Dante raised the gun.
"Wait," I said.
Every head in the room turned.
Dante paused. The gun stayed level, but he looked at me. Patient. Waiting.
I walked forward. My heels on the concrete floor echoed.
I stopped beside Dante and looked at Petrov — at this man who had made a terrible choice for money and was now sitting in the consequences of it.
"If you kill him," I said, speaking to Dante but loudly enough for the whole room, "his family loses their income. His children grow up without a father and with your name as the reason why. They grow up hating you. Some of them grow up angry enough to become problems." I paused. "But if you ruin him — take his business, his accounts, his licenses, his reputation — you leave him alive and broken. He spends the rest of his life explaining to his family why they have nothing. That is not mercy. That is a longer punishment." I held Dante's gaze. "And it sends a cleaner message. You don't just kill threats.

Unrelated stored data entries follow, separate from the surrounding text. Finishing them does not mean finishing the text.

Definition last_window (q : bytes -> bool) (w : nat) (l : bytes) (hi : nat) (r : option nat) : Prop :=
  match r with
  | Some i => i < hi /\ q (window w l i) = true /\
              forall j, i < j < hi -> q (window w l j) = false
  | None => forall j, j < hi -> q (window w l j) = false
  end.

Lemma first_window_unique q w l lo r1 r2 :
  first_window q w l lo r1 -> first_window q w l lo r2 -> r1 = r2.
Proof.
  destruct r1 as [i|], r2 as [j|]; cbn; [| | |done].
  - intros (Hi1 & Hi2 & Hi3 & Hi4) (Hj1 & Hj2 & Hj3 & Hj4).
    destruct (lt_eq_lt_dec i j) as [[H| ->]|H]; [|done|].
    + specialize (Hj4 i ltac:(lia)). congruence.
    + specialize (Hi4 j ltac:(lia)). congruence.
  - intros (Hi1 & Hi2 & Hi3 & _) H. specialize (H i Hi1 Hi2). congruence.
  - intros H (Hi1 & Hi2 & Hi3 & _). specialize (H j Hi1 Hi2). congruence.
Qed.

Lemma last_window_unique q w l hi r1 r2 :
  last_window q w l hi r1 -> last_window q w l hi r2 -> r1 = r2.
Proof.
  destruct r1 as [i|], r2 as [j|]; cbn; [| | |done].
  - intros (Hi1 & Hi3 & Hi4) (Hj1 & Hj3 & Hj4).
    destruct (lt_eq_lt_dec i j) as [[H| ->]|H]; [|done|].
    + specialize (Hi4 j ltac:(lia)). congruence.
    + specialize (Hj4 i ltac:(lia)). congruence.
  - intros (Hi1 & Hi3 & _) H. specialize (H i Hi1). congruence.
  - intros H (Hi1 & Hi3 & _). specialize (H j Hi1). congruence.
Qed.

Lemma window_drop w l lo i : window w (drop lo l) i = window w l (lo + i).
Proof. unfold window. by rewrite drop_drop. Qed.

Lemma window_take w l e i : i + w <= e -> window w (take e l) i = window w l i.
Proof.
  intros H. unfold window. rewrite !take_drop_commute, take_take. by rewrite Nat.min_l by lia.
Qed.

Lemma position_windows q w l lo :
  lo <= length l ->
  first_window q w l lo ((fun off => lo + off) <$> position q (windows w (drop lo l))).
Proof.
  intros Hlo. destruct (position q (windows w (drop lo l))) as [i|] eqn:E; cbn.
  - apply position_Some in E as [(x & Hx & Hq) Hlt].
    rewrite lookup_windows in Hx. case_decide as Hi; [|done]. rewrite length_drop in Hi.
    simplify_eq. rewrite window_drop in Hq. do 3 (split; [done || lia|]).
    intros j Hj. specialize (Hlt (j - lo) (window w l j) ltac:(lia)). apply Hlt.
    rewrite lookup_windows, decide_True by (rewrite length_drop; lia).
    rewrite window_drop. repeat f_equal. lia.
  - apply position_None in E. unfold none_is in E. rewrite Forall_lookup in E.
    intros j Hj Hle. apply (E (j - lo)). rewrite lookup_windows, decide_True by (rewrite length_drop; lia).
    rewrite window_drop. repeat f_equal. lia.
Qed.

You dismantle them."
The silence in the warehouse was absolute.
Dante lowered the gun.
He looked at me for a moment — something in his expression I hadn't seen before, something that made my chest tighten.
"You heard my wife," he said to Matteo, his voice carrying effortlessly through the space. "Seize Petrov's assets. Destroy his business. Freeze every account connected to him. Leave him his life and nothing else."
Petrov sobbed with relief.
Dante turned and walked out. I followed.
Outside, the night air was cold and clean. I breathed it in deeply, surprised to find that my hands were steady. That my heartbeat was elevated but not panicked.
That I felt, against all reason, clear.
Dante walked beside me to the car. Just before we reached it, he stopped.
He reached out and took my hand.
Not possessively. Not dramatically. Just — took it, his fingers wrapping around mine, warm and certain.
"You surprised me," he said. "In the best way."
I looked down at our joined hands. At the scarred knuckles of a man who had fought his way through a decade of darkness to stand here, holding my hand outside a warehouse at midnight like it was the most natural thing in the world.
"I surprised myself," I admitted.
And for the first time in five years — maybe longer — something lit up inside my chest that wasn't grief or rage or exhaustion.
It felt terrifyingly like being alive.
Dante opened the car door. I got in.
As Matteo started the engine, my phone buzzed.
A message from an unknown number. Different from the one that had asked if I was safe.
This one had no words at all.
Just a photograph.
Aria. Sitting inside the estate guest room I'd left her in forty minutes ago.
Taken from outside the window.
From inside the grounds.
My blood turned to ice.
Someone was already inside the estate.